The study has four main findings: music piracy is still prevalent; “streamripping” of music has emerged alongside the rise in legitimate music streaming services; music apps and app stores play an increasingly important role in music piracy; and piracy has a substantial negative impact on musicians and content owners.
First, the MusicWatch study shows that music piracy is still rampant, with an estimated 57 million Americans engaged in some form of illegal online downloading or streaming of music. In December 2015, the study surveyed 1,000 U.S. respondents aged 13-50 who were pre-screened for use of one of seven unlicensed forms of online illegal music access, such as peer-to-peer file sharing, streamripping, and access through mobile apps.
Second, the study shows how piracy is shifting with changes in technology and consumer preferences. The rise in many legitimate streaming services, such as Spotify, has been matched by a corresponding rise in streamripping—programs that allow the copying of audio or video from streaming sources, which are readily available on the Internet. Opponents of online copyright protection have long tried to justify piracy by arguing that content owners have failed to provide consumers with attractive, reasonably priced legal alternatives. But legal options abound. There are more than 400 licensed music services around the world, with a vast collection of over 43 million tracks. Yet, the number of people streamripping increased 50 percent between the end of 2013 and early 2015. The report estimates that this puts streamripping nearly on par with the number of people illegally downloading files through peer-to-peer networks, which has long been a leading target for more online enforcement.
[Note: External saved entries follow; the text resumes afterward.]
Lemma any_saves_derived (nfkd : str -> str) (db : Table) :
  any_saves nfkd db -> Forall (row_derived nfkd) db.
Proof.
  intros H. induction H as [|kw o db o' db' _ IH Hs]; [constructor|].
  revert Hs. unfold save. rewrite slugify_eq. simpl. intros Hs.
  set (s := slug_of_ascii (filter is_ascii (nfkd (title o)))) in *.
  assert (Hd : forall r, row_slug r = Some s -> row_derived nfkd r).
  { intros r Hr. exists (title o), s. split; [apply slugify_eq|assumption]. }
  apply Model_save_shape in Hs as [->|[[k ->]|[k ->]]].
  - assumption.
  - apply Forall_app. split; [assumption|]. constructor; [|constructor].
    now apply Hd.
  - apply Forall_map. eapply Forall_impl; [|exact IH].
    intros r Hr. unfold update_row. destruct (row_pk r =? k); [|assumption].
    destruct (writes (update_fields kw) f_slug) eqn:W.
    + apply Hd. reflexivity.
    + destruct Hr as [t [s' [Ht Hr]]]. exists t, s'. split; assumption.
Qed.

Lemma get_urls_snippets (db : Table) :
  get_urls SnippetSitemap db
  = Ok (map (fun r => get_absolute_url (instance_of r)) db).
Proof.
  unfold get_urls, objects_all. simpl.
  induction db as [|r db IH]; simpl; [reflexivity|]. now rewrite IH.
Qed.

(* ================================================================== *)
(** ** The URLs of Snippets and the detail route                       *)
(* ================================================================== *)

(** C9.  [get_absolute_url] is a slash followed by the slug and nothing
    more; every path that resolves to the detail view ends with a slash
    after a segment that is not empty; and in a table built by calls of
    [save], the sitemap of Snippets lists, for each row, the slash and the
    row's slug, a path with no slash after the first, which the detail
    route does not match and which no route resolves. *)
Theorem snippet_urls_miss_detail_route (nfkd : str -> str) :
  (forall o, get_absolute_url o = SLASH :: format_slug (slug o))
  /\ (forall p m,
        resolve p = Ok m -> func m = view_snippet_detail ->
        exists seg, seg <> [] /\ p = SLASH :: seg ++ [SLASH])
  /\ (forall db,
        any_saves nfkd db ->
        exists us,
          get_urls SnippetSitemap db = Ok us
          /\ Forall2 (fun r u =>
                        exists s, row_slug r = Some s /\ u = SLASH :: s
                                  /\ ~ In SLASH s
                                  /\ match_route detail_route s = None
                                  /\ resolve u = Raise Resolver404)
                     db us).
Proof.
  split; [reflexivity|]. split.
  - intros p m H _. destruct (resolve_reaches_detail_only p m H)
      as [_ [seg [Hne [Hp _]]]]. now exists seg.
  - intros db H. apply any_saves_derived in H.
    exists (map (fun r => get_absolute_url (instance_of r)) db).
    split; [apply get_urls_snippets|].
    induction H as [|r db [t [s [Ht Hr]]] _ IH]; simpl; constructor;
      [|exact IH].
    exists s. rewrite slugify_eq in Ht. injection Ht as Ht.
    pose proof (slug_of_ascii_alphabet (filter is_ascii (nfkd t))) as Ha.
    rewrite Ht in Ha. pose proof (slug_has_no_slash s Ha) as Hn.
    destruct (no_slash_unroutable s Hn) as [H1 H2].
    unfold get_absolute_url, instance_of. simpl. rewrite Hr. simpl.
    repeat split; assumption.
Qed.

Lemma snippet_urls_miss_detail_route_witness :
  exists us,
    get_urls SnippetSitemap [mkRow 1 (lit "Hello World") (Some (lit "hello-world")) (lit "X")]
    = Ok us
    /\ Forall2 (fun r u =>
                  exists s, row_slug r = Some s /\ u = SLASH :: s
                            /\ ~ In SLASH s
                            /\ match_route detail_route s = None
                            /\ resolve u = Raise Resolver404)
               [mkRow 1 (lit "Hello World") (Some (lit "hello-world")) (lit "X")] us.
Proof.
  apply (proj2 (proj2 (snippet_urls_miss_detail_route nfkd_ascii))).
  apply (any_saves_step nfkd_ascii no_kwargs
           (mkSnippet None (lit "Hello World") None (lit "X")) []
           (mkSnippet (Some 1) (lit "Hello World") (Some (lit "hello-world")) (lit "X"))).
  - apply any_saves_nil.
  - reflexivity.
Defined.

(* ================================================================== *)
(** ** Lemmas on the lookup by slug                                    *)
(* ================================================================== *)

Lemma slug_is_row (s : str) (r : Row) :
  slug_is s (instance_of r) = true <-> row_slug r = Some s.
Proof.
  unfold slug_is, instance_of. simpl. destruct (row_slug r) as [x|].
  - rewrite str_eqb_eq. split; congruence.
  - split; discriminate.
Qed.

(** No row has the slug: the filter of the lookup is empty. *)
Lemma lookup_empty_iff (s : str) (db : Table) :
  filter (slug_is s) (objects_all db) = []
  <-> ~ exists r, In r db /\ row_slug r = Some s.
Proof.
  unfold objects_all. induction db as [|x db IH]; simpl.
  - split; [intros _ [r [[] _]] | reflexivity].
  - destruct (slug_is s (instance_of x)) eqn:E.
    + split; [discriminate|]. intros H. exfalso. apply H. exists x.
      split; [now left | now apply slug_is_row].
    + rewrite IH. split.
      * intros H [r [[->|Hr] Hs]].
        -- apply slug_is_row in Hs. congruence.
        -- apply H. now exists r.
      * intros H [r [Hr Hs]]. apply H. exists r. split; [now right|assumption].
Qed.

(** One row, and no other, has the slug: the filter holds that row. *)
Lemma lookup_unique (s : str) (db : Table) (i : nat) (r : Row) :
  nth_error db i = Some r -> row_slug r = Some s ->
  (forall j r', nth_error db j = Some r' -> row_slug r' = Some s -> j = i) ->
  filter (slug_is s) (objects_all db) = [instance_of r].
Proof.
  revert i. induction db as [|x db IH]; intros i Hi Hs Hu.
  - destruct i; discriminate.
  - destruct i as [|i]; simpl in Hi.
    + injection Hi as ->. unfold objects_all. simpl.
      rewrite (proj2 (slug_is_row s r) Hs). f_equal.
      apply lookup_empty_iff. intros [r' [Hr' Hs']].
      apply In_nth_error in Hr' as [j Hj].
      specialize (Hu (S j) r' Hj Hs'). discriminate.
    + unfold objects_all. simpl.
      destruct (slug_is s (instance_of x)) eqn:E.
      * apply slug_is_row in E. specialize (Hu O x eq_refl E). discriminate.
      * apply (IH i Hi Hs). intros j r' Hj Hs'.
        specialize (Hu (S j) r' Hj Hs'). now injection Hu.
Qed.

(** Two rows at different places have the slug: the filter holds at
    least two records. *)
Lemma lookup_two (s : str) (db : Table) (i j : nat) (r1 r2 : Row) :
  (i < j)%nat ->
  nth_error db i = Some r1 -> nth_error db j = Some r2 ->
  row_slug r1 = Some s -> row_slug r2 = Some s ->
  exists a b rest, filter (slug_is s) (objects_all db) = a :: b :: rest.
Proof.
  revert i j. induction db as [|x db IH]; intros i j Hij H1 H2 Hs1 Hs2.
  - destruct i; discriminate.
  - unfold objects_all. simpl. destruct j as [|j]; [lia|]. simpl in H2.
    destruct i as [|i]; simpl in H1.
    + injection H1 as ->. rewrite (proj2 (slug_is_row s r1) Hs1).
      destruct (filter (slug_is s) (map instance_of db)) as [|b rest] eqn:E.
      * exfalso. apply (proj1 (lookup_empty_iff s db) E).
        exists r2. split; [now apply nth_error_In with j|assumption].
      * now exists (instance_of r1), b, rest.
    + destruct (IH i j ltac:(lia) H1 H2 Hs1 Hs2) as [a [b [rest E]]].
      unfold objects_all in E. rewrite E.
      destruct (slug_is s (instance_of x)); eauto.
Qed.

Lemma snippet_detail_cases (request : HttpRequest) (s : str) (db : Table) :
  snippet_detail request s db
  = match filter (slug_is s) (objects_all db) with
    | [] => Raise Http404
    | [_] => Ok (HttpResponse_ (lit "the detailview for slug of " ++ s))
    | _ :: _ :: _ => Raise MultipleObjectsReturned
    end.
Proof.
  unfold snippet_detail, get_object_or_404, QuerySet_get.
  destruct (filter (slug_is s) (objects_all db)) as [|a [|b rest]]; reflexivity.
Qed.

(* ================================================================== *)
(** ** [snippet_detail]                                                *)
(* ================================================================== *)

(** C4.  The detail view raises [Http404], and the handler answers 404,
    exactly when no stored Snippet has the slug; when one stored Snippet
    and no other has it, the view returns status 200 with the body
    [the detailview for slug of ] followed by the slug. *)
Theorem detail_404_iff_absent (request : HttpRequest) (s : str) (db : Table) :
  (snippet_detail request s db = Raise Http404
   <-> ~ exists r, In r db /\ row_slug r = Some s)
  /\ (status_code (convert_exception_to_response (snippet_detail request s db)) = 404
      <-> ~ exists r, In r db /\ row_slug r = Some s)
  /\ (forall i r,
        nth_error db i = Some r -> row_slug r = Some s ->
        (forall j r', nth_error db j = Some r' -> row_slug r' = Some s -> j = i) ->
        snippet_detail request s db
        = Ok {| status_code := 200;
                content := lit "the detailview for slug of " ++ s |}).
Proof.
  rewrite snippet_detail_cases. rewrite <- lookup_empty_iff.
  split; [|split].
  - destruct (filter (slug_is s) (objects_all db)) as [|a [|b rest]];
      split; congruence.
  - destruct (filter (slug_is s) (objects_all db)) as [|a [|b rest]];
      simpl; split; congruence.
  - intros i r Hi Hs Hu. now rewrite (lookup_unique s db i r Hi Hs Hu).
Qed.

Lemma detail_404_iff_absent_witness :
  snippet_detail (mkRequest (lit "GET") (lit "/test/")) (lit "test")
                 [mkRow 1 (lit "Test") (Some (lit "test")) (lit "X")]
  = Ok {| status_code := 200;
          content := lit "the detailview for slug of " ++ lit "test" |}.
Proof.
  apply (proj2 (proj2 (detail_404_iff_absent
                         (mkRequest (lit "GET") (lit "/test/")) (lit "test")
                         [mkRow 1 (lit "Test") (Some (lit "test")) (lit "X")]))
           O (mkRow 1 (lit "Test") (Some (lit "test")) (lit "X"))).
  - reflexivity.
  - reflexivity.
  - intros [|[|j]] r' Hj Hs; [reflexivity | discriminate Hj | discriminate Hj].
Defined.

(** C10.  When two stored Snippets have the slug, the lookup raises
    [MultipleObjectsReturned]; [get_object_or_404] catches [DoesNotExist]
    only, so the view raises it too: no record is picked, the outcome is
    not the not-found signal, and the handler answers 500, not 404. *)
Theorem detail_multiple_matches (request : HttpRequest) (s : str) (db : Table)
        (i j : nat) (r1 r2 : Row) :
  i <> j ->
  nth_error db i = Some r1 -> nth_error db j = Some r2 ->
  row_slug r1 = Some s -> row_slug r2 = Some s ->
  QuerySet_get s (objects_all db) = Raise MultipleObjectsReturned
  /\ get_object_or_404 s db = Raise MultipleObjectsReturned
  /\ snippet_detail request s db = Raise MultipleObjectsReturned
  /\ snippet_detail request s db <> Raise Http404
  /\ (forall resp, snippet_detail request s db <> Ok resp)
  /\ status_code (convert_exception_to_response (snippet_detail request s db)) = 500.
Proof.
  intros Hij H1 H2 Hs1 Hs2.
  assert (E : exists a b rest, filter (slug_is s) (objects_all db) = a :: b :: rest).
  { assert (Hord : (i < j \/ j < i)%nat) by lia. destruct Hord as [Hlt|Hgt].
    - exact (lookup_two s db i j r1 r2 Hlt H1 H2 Hs1 Hs2).
    - exact (lookup_two s db j i r2 r1 Hgt H2 H1 Hs2 Hs1). }
  destruct E as [a [b [rest E]]].
  rewrite snippet_detail_cases. unfold get_object_or_404, QuerySet_get.
  rewrite E. simpl. repeat split; congruence.
Qed.

Lemma detail_multiple_matches_witness :
  snippet_detail (mkRequest (lit "GET") (lit "/a/")) (lit "a")
                 [mkRow 1 (lit "A") (Some (lit "a")) (lit "x");
                  mkRow 2 (lit "a") (Some (lit "a")) (lit "y")]
  = Raise MultipleObjectsReturned.
Proof.
  apply (detail_multiple_matches
           (mkRequest (lit "GET") (lit "/a/")) (lit "a")
           [mkRow 1 (lit "A") (Some (lit "a")) (lit "x");
            mkRow 2 (lit "a") (Some (lit "a")) (lit "y")]
           0%nat 1%nat
           (mkRow 1 (lit "A") (Some (lit "a")) (lit "x"))
           (mkRow 2 (lit "a") (Some (lit "a")) (lit "y")));
    [discriminate | reflexivity | reflexivity | reflexivity | reflexivity].
Defined.

(* ================================================================== *)
(** ** The sitemap                                                     *)
(* ================================================================== *)

(** C7.  With no Snippet stored, the two sitemaps together list one URL:
    the path [/about/], which [reverse] gives the route named [about]. *)
Theorem sitemap_of_empty_table :
  sitemap_urls [] = Ok [lit "/about/"]
  /\ get_urls StaticViewSitemap [] = Ok [lit "/about/"]
  /\ get_urls SnippetSitemap [] = Ok []
  /\ reverse (lit "about") = Ok (lit "/about/").
Proof. repeat split. Qed.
Third, the rise of mobile apps has also led to an increase in piracy on mobile devices. The study found that people trust the legitimacy of the products and services offered in app stores—if it’s on iTunes or the PlayStore it must be legit, right? The majority of people surveyed assumed that the music app they download from an app store was accessing legal music content, which is not necessarily the case. Mobile piracy apps often are highly downloaded. In 2014, Music Maniac had been downloaded more than 10 million times and afforded free access to all top 10 songs on the Billboard’s Hot 100 list. This highlights the public awareness and enforcement challenges of piracy’s new business model and how app store owners are another stakeholder that need to be included in discussions on how to better fight copyright infringement in all its forms.
Fourth, the study highlights the economic impact of piracy for musicians and content owners. The study shows that people who pirate music still buy legitimate music at a greater rate than the average person who doesn’t pirate music ($33 vs. $19 per capita) largely because they are more likely to be a music fan, but less than the amount the average music buyer spends ($45 per capita). As ITIF work has already shown, there is a growing body of research and analysis that shows that piracy has a measurable, negative impact on content creation and profits.
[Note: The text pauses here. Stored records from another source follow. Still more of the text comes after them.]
(** X2 at a concrete input: the starting cache is well-formed, and so are
    the caches the four operations leave. *)
Lemma X2_cache_wf_witness :
  cache_wf fake.IPString (as_ips v4TwoMembers) ∧
  cache_wf fake.IPString
    (as_ips (deleteIPs fake.IPString fake.rangeIPs fake.nb v4TwoMembers
               [fake.v4addr "10.0.0.3"] storeTwoMembers).1.2).
Proof.
  split; [apply family_wf|].
  apply (X2_operations_keep_cache_wf fake.IPString fake.nb fake.rangeIPs
           v4TwoMembers [fake.v4addr "10.0.0.3"] storeTwoMembers
           (family_wf _ _)).
Defined.

(** X3 at a concrete input: a replace with 10.0.0.9 given twice succeeds,
    and the cache holds 10.0.0.9 under its string form. *)
Lemma X3_last_duplicate_witness :
  let ips := [fake.v4addr "10.0.0.9"; fake.v4addr "10.0.0.9"] in
  let out := setIPs fake.IPString fake.nb v4One ips (fake.world dualRows []) in
  out.1.1 = None ∧
  as_ips out.1.2 !! "10.0.0.9" = Some (fake.v4addr "10.0.0.9").
Proof.
  intros ips out.
  assert (Hok : out.1.1 = None) by (vm_compute; reflexivity).
  split; [exact Hok|]. subst out.
  rewrite (X3_setIPs_keeps_last_duplicate fake.IPString fake.nb v4One ips
             (fake.world dualRows []) "10.0.0.9" Hok).
  vm_compute. reflexivity.
Defined.

(** X4 at a concrete input: the hypotheses hold, and [allIPs] returns two
    IPs for the cache of two. *)
Lemma X4_allIPs_witness :
  (∀ m : gmap string fake.IP, fake.rangeIPs m ≡ₚ map_to_list m) ∧
  cache_wf fake.IPString (as_ips v4TwoMembers) ∧
  length (allIPs fake.rangeIPs v4TwoMembers) = 2.
Proof.
  split; [reflexivity|]. split; [apply family_wf|].
  destruct (X4_allIPs_enumerates_cache fake.IPString fake.rangeIPs
              (λ m, reflexivity (map_to_list m)) v4TwoMembers
              (family_wf _ _)) as (_ & _ & _ & Hlen).
  rewrite Hlen. vm_compute. reflexivity.
Defined.

(** X7 at a concrete input: the client is down, so the lookup fails with an
    error that is neither sentinel, and construction fails after that one
    call. *)
Lemma X7_lookup_error_witness :
  let out :=
    newOvnAddressSet fake.IPString fake.HashForOVN downClient "ns_v4"
                     [fake.v4addr "10.0.0.1"] downWorld in
  (goovn.ASGet downClient (fake.HashForOVN "ns_v4") (nbState downWorld)).1
  = Some connectionRefused ∧
  isErrorNotFound connectionRefused = false ∧
  isErrorSchema connectionRefused = false ∧
  out.1 = Err (Errorf "failed to get address set %q: %v" ["ns_v4"]
                      connectionRefused) ∧
  calls out.2 = [CallASGet "ans_v4"].
Proof.
  intros out. split; [reflexivity|]. split; [reflexivity|].
  split; [reflexivity|].
  apply (X7_newOvnAddressSet_lookup_error_is_fatal fake.IPString
           fake.HashForOVN downClient "ns_v4" [fake.v4addr "10.0.0.1"]
           downWorld connectionRefused eq_refl eq_refl eq_refl).
Defined.

(** X8 at a concrete input: with both families enabled, construction on an
    empty store returns the handle of the runs above, and its hashed names
    are those of the two family names. *)
Lemma X8_handle_witness :
  let new :=
    NewAddressSet fake.IPString fake.IsIPv6 fake.HashForOVN true true
                  fake.nb "ns" [fake.v4addr "10.0.0.1"] (fake.world [] []) in
  new.1 = Ok dualNs ∧ GetASHashNames dualNs = ("ans_v4", "ans_v6").
Proof.
  intros new.
  assert (Hok : new.1 = Ok dualNs) by (vm_compute; reflexivity).
  split; [exact Hok|].
  destruct (X8_NewAddressSet_handle fake.IPString fake.IsIPv6
              fake.HashForOVN fake.nb true true "ns"
              [fake.v4addr "10.0.0.1"] (fake.world [] []) dualNs Hok)
    as (_ & Hhash & _).
  exact Hhash.
Defined.

(** X9 at a concrete input: the client is down, the v4 construction fails
    on its lookup, and [NewAddressSet] returns that error after that one
    call. *)
Lemma X9_v4_failure_witness :
  let e := Errorf "failed to get address set %q: %v" ["ns_v4"]
                  connectionRefused in
  let ips := [fake.v4addr "10.0.0.1"; fake.v6addr "fd00::1"] in
  let out :=
    NewAddressSet fake.IPString fake.IsIPv6 fake.HashForOVN true true
                  downClient "ns" ips downWorld in
  (newOvnAddressSet fake.IPString fake.HashForOVN downClient "ns_v4"
                    (splitIPsByFamily fake.IsIPv6 ips).1 downWorld).1 = Err e ∧
  out.1 = Err e ∧ calls out.2 = [CallASGet "ans_v4"].
Proof.
  intros e ips out. split; [reflexivity|]. subst out.
  rewrite (X9_NewAddressSet_v4_failure_stops fake.IPString fake.IsIPv6
             fake.HashForOVN downClient true true "ns" ips downWorld e
             eq_refl eq_refl).
  split; reflexivity.
Defined.

(** X10 at a concrete input: on an empty store the v4 create succeeds and
    the execution of the v6 create fails; [NewAddressSet] returns the v6
    error, and the store keeps the v4 set that was created. *)
Lemma X10_v6_failure_witness :
  let e := Errorf "failed to create address set %q: %v" ["/ns_v6/ans_v6"]
                  transactionFailed in
  let ips := [fake.v4addr "10.0.0.1"] in
  let w := fake.world [] [None; Some transactionFailed] in
  let out4 :=
    newOvnAddressSet fake.IPString fake.HashForOVN fake.nb "ns_v4"
                     (splitIPsByFamily fake.IsIPv6 ips).1 w in
  let out6 :=
    newOvnAddressSet fake.IPString fake.HashForOVN fake.nb "ns_v6"
                     (splitIPsByFamily fake.IsIPv6 ips).2 out4.2 in
  let out :=
    NewAddressSet fake.IPString fake.IsIPv6 fake.HashForOVN true true
                  fake.nb "ns" ips w in
  out4.1 = Ok v4One ∧ out6.1 = Err e ∧
  out.1 = Err e ∧
  fake.rows (nbState out.2)
  = [fake.row "ans_v4" ["10.0.0.1"] (nameOf "ns_v4")].
Proof.
  intros e ips w out4 out6 out.
  assert (H4 : out4.1 = Ok v4One) by (vm_compute; reflexivity).
  assert (H6 : out6.1 = Err e) by (vm_compute; reflexivity).
  split; [exact H4|]. split; [exact H6|]. subst out.
  rewrite (X10_NewAddressSet_v6_failure_returns_no_handle fake.IPString
             fake.IsIPv6 fake.HashForOVN fake.nb true true "ns" ips w
             v4One e eq_refl eq_refl H4 H6).
  split; [reflexivity|]. vm_compute. reflexivity.
Defined.

(** X12 at a concrete input: the v4 delete runs, the execution of the v6
    delete fails; [Destroy] returns an error, the v4 cache is empty and the
    v6 object still caches what it did. *)
Lemma X12_Destroy_witness :
  let s6 := fake.family "ns_v6" [fake.v6addr "fd00::1"] in
  let handle := {| ass_name := "ns"; ipv4 := Some v4One; ipv6 := Some s6 |} in
  let w := fake.world
             [fake.row "ans_v4" ["10.0.0.1"] (nameOf "ns_v4");
              fake.row "ans_v6" ["fd00::1"] (nameOf "ns_v6")]
             [None; Some transactionFailed] in
  let out := Destroy fake.nb handle w in
  ipv4 handle = Some v4One ∧ ipv6 handle = Some s6 ∧
  is_Some out.1.1 ∧
  dom ∘ as_ips <$> ipv4 out.1.2 = Some ∅ ∧
  dom ∘ as_ips <$> ipv6 out.1.2 = Some {[ "fd00::1" ]} ∧
  fake.rows (nbState out.2)
  = [fake.row "ans_v6" ["fd00::1"] (nameOf "ns_v6")].
Proof.
  intros s6 handle w out. split; [reflexivity|]. split; [reflexivity|].
  subst out.
  destruct (X12_Destroy_v4_then_v6 fake.nb handle v4One s6 w
              eq_refl eq_refl) as [-> _].
  vm_compute. split_and!; try reflexivity. by eexists.
Defined.

(** X13 at a concrete input: both replaces succeed, [SetIPs] returns no
    error and each family caches the IP of its family. *)
Lemma X13_SetIPs_witness :
  let ips := [fake.v4addr "10.0.0.2"; fake.v6addr "fd00::2"] in
  let w := fake.world dualRows [] in
  let out6 := setIPs fake.IPString fake.nb v6None
                     (splitIPsByFamily fake.IsIPv6 ips).2 w in
  let out4 := setIPs fake.IPString fake.nb v4One
                     (splitIPsByFamily fake.IsIPv6 ips).1 out6.2 in
  let out := SetIPs fake.IPString fake.IsIPv6 fake.nb dualNs ips w in
  out6.1.1 = None ∧ out4.1.1 = None ∧
  out.1.1 = None ∧
  as_ips <$> ipv4 out.1.2
  = Some (insertIPs fake.IPString ∅ [fake.v4addr "10.0.0.2"]) ∧
  as_ips <$> ipv6 out.1.2
  = Some (insertIPs fake.IPString ∅ [fake.v6addr "fd00::2"]).
Proof.
  intros ips w out6 out4 out.
  assert (H6 : out6.1.1 = None) by (vm_compute; reflexivity).
  assert (H4 : out4.1.1 = None) by (vm_compute; reflexivity).
  split; [exact H6|]. split; [exact H4|].
  destruct (X13_SetIPs_round_trip fake.IPString fake.IsIPv6 fake.nb dualNs
              v4One v6None ips w eq_refl eq_refl H6 H4)
    as (Hnone & Hv4 & Hv6 & _).
  split; [exact Hnone|]. split; [exact Hv4|exact Hv6].
Defined.

(** X14 at a concrete input: the execution of the v6 update fails, and the
    v4 update is still built after it. *)
Lemma X14_SetIPs_both_witness :
  let ips := [fake.v4addr "10.0.0.2"; fake.v6addr "fd00::2"] in
  let w := fake.world dualRows [Some transactionFailed] in
  let out := SetIPs fake.IPString fake.IsIPv6 fake.nb dualNs ips w in
  ipv4 dualNs = Some v4One ∧ ipv6 dualNs = Some v6None ∧
  is_Some out.1.1 ∧
  updateNames (calls out.2) = ["ans_v6"; "ans_v4"].
Proof.
  intros ips w out. split; [reflexivity|]. split; [reflexivity|].
  split; [vm_compute; by eexists|]. subst out.
  destruct (X14_SetIPs_attempts_both_families fake.IPString fake.IsIPv6
              fake.nb dualNs v4One v6None ips w eq_refl eq_refl)
    as [-> Hnames].
  exact Hnames.
Defined.

(** X16 at a concrete input: on a handle with the v4 object alone, adding
    10.0.0.1, which is cached, and a v6 address, for which there is no
    object, makes no call and returns no error. *)
Lemma X16_AddIPs_noop_witness :
  let ips := [fake.v4addr "10.0.0.1"; fake.v6addr "fd00::1"] in
  let w := fake.world dualRows [] in
  (∀ ip, ip ∈ ips →
     match (if fake.IsIPv6 ip then ipv6 v4OnlyNs else ipv4 v4OnlyNs) with
     | Some s => fake.IPString ip ∈ dom (as_ips s)
     | None => True
     end) ∧
  AddIPs fake.IPString fake.IsIPv6 fake.rangeIPs fake.nb v4OnlyNs ips w
  = (None, v4OnlyNs, w).
Proof.
  intros ips w.
  assert (Hin : ∀ ip, ip ∈ ips →
     match (if fake.IsIPv6 ip then ipv6 v4OnlyNs else ipv4 v4OnlyNs) with
     | Some s => fake.IPString ip ∈ dom (as_ips s)
     | None => True
     end).
  { intros ip [->|[->|[]%elem_of_nil]%elem_of_cons]%elem_of_cons.
    - apply (bool_decide_unpack _). vm_compute. exact I.
    - exact I. }
  split; [exact Hin|].
  apply (X16_AddIPs_noop_when_nothing_new fake.IPString fake.IsIPv6
           fake.rangeIPs fake.nb v4OnlyNs ips w Hin).
Defined.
Governments have an important role to play in protecting property rights, whether it is the right of a homeowner to not have their house burgled or the right of a copyright holders to not have their work consumed without permission. You can’t have innovation without the protection of ideas. The MusicWatch study shows that the focus for online enforcement needs to change with the times and that it needs to consider the implications of mobile apps and streaming technology. As ITIF has long argued, such as in Steal These Policies: Strategies for Reducing Digital Piracy, the government should support anti-piracy innovation, including the development of new technical means to combat infringement, as well as support voluntary agreements between different private-sector stakeholders.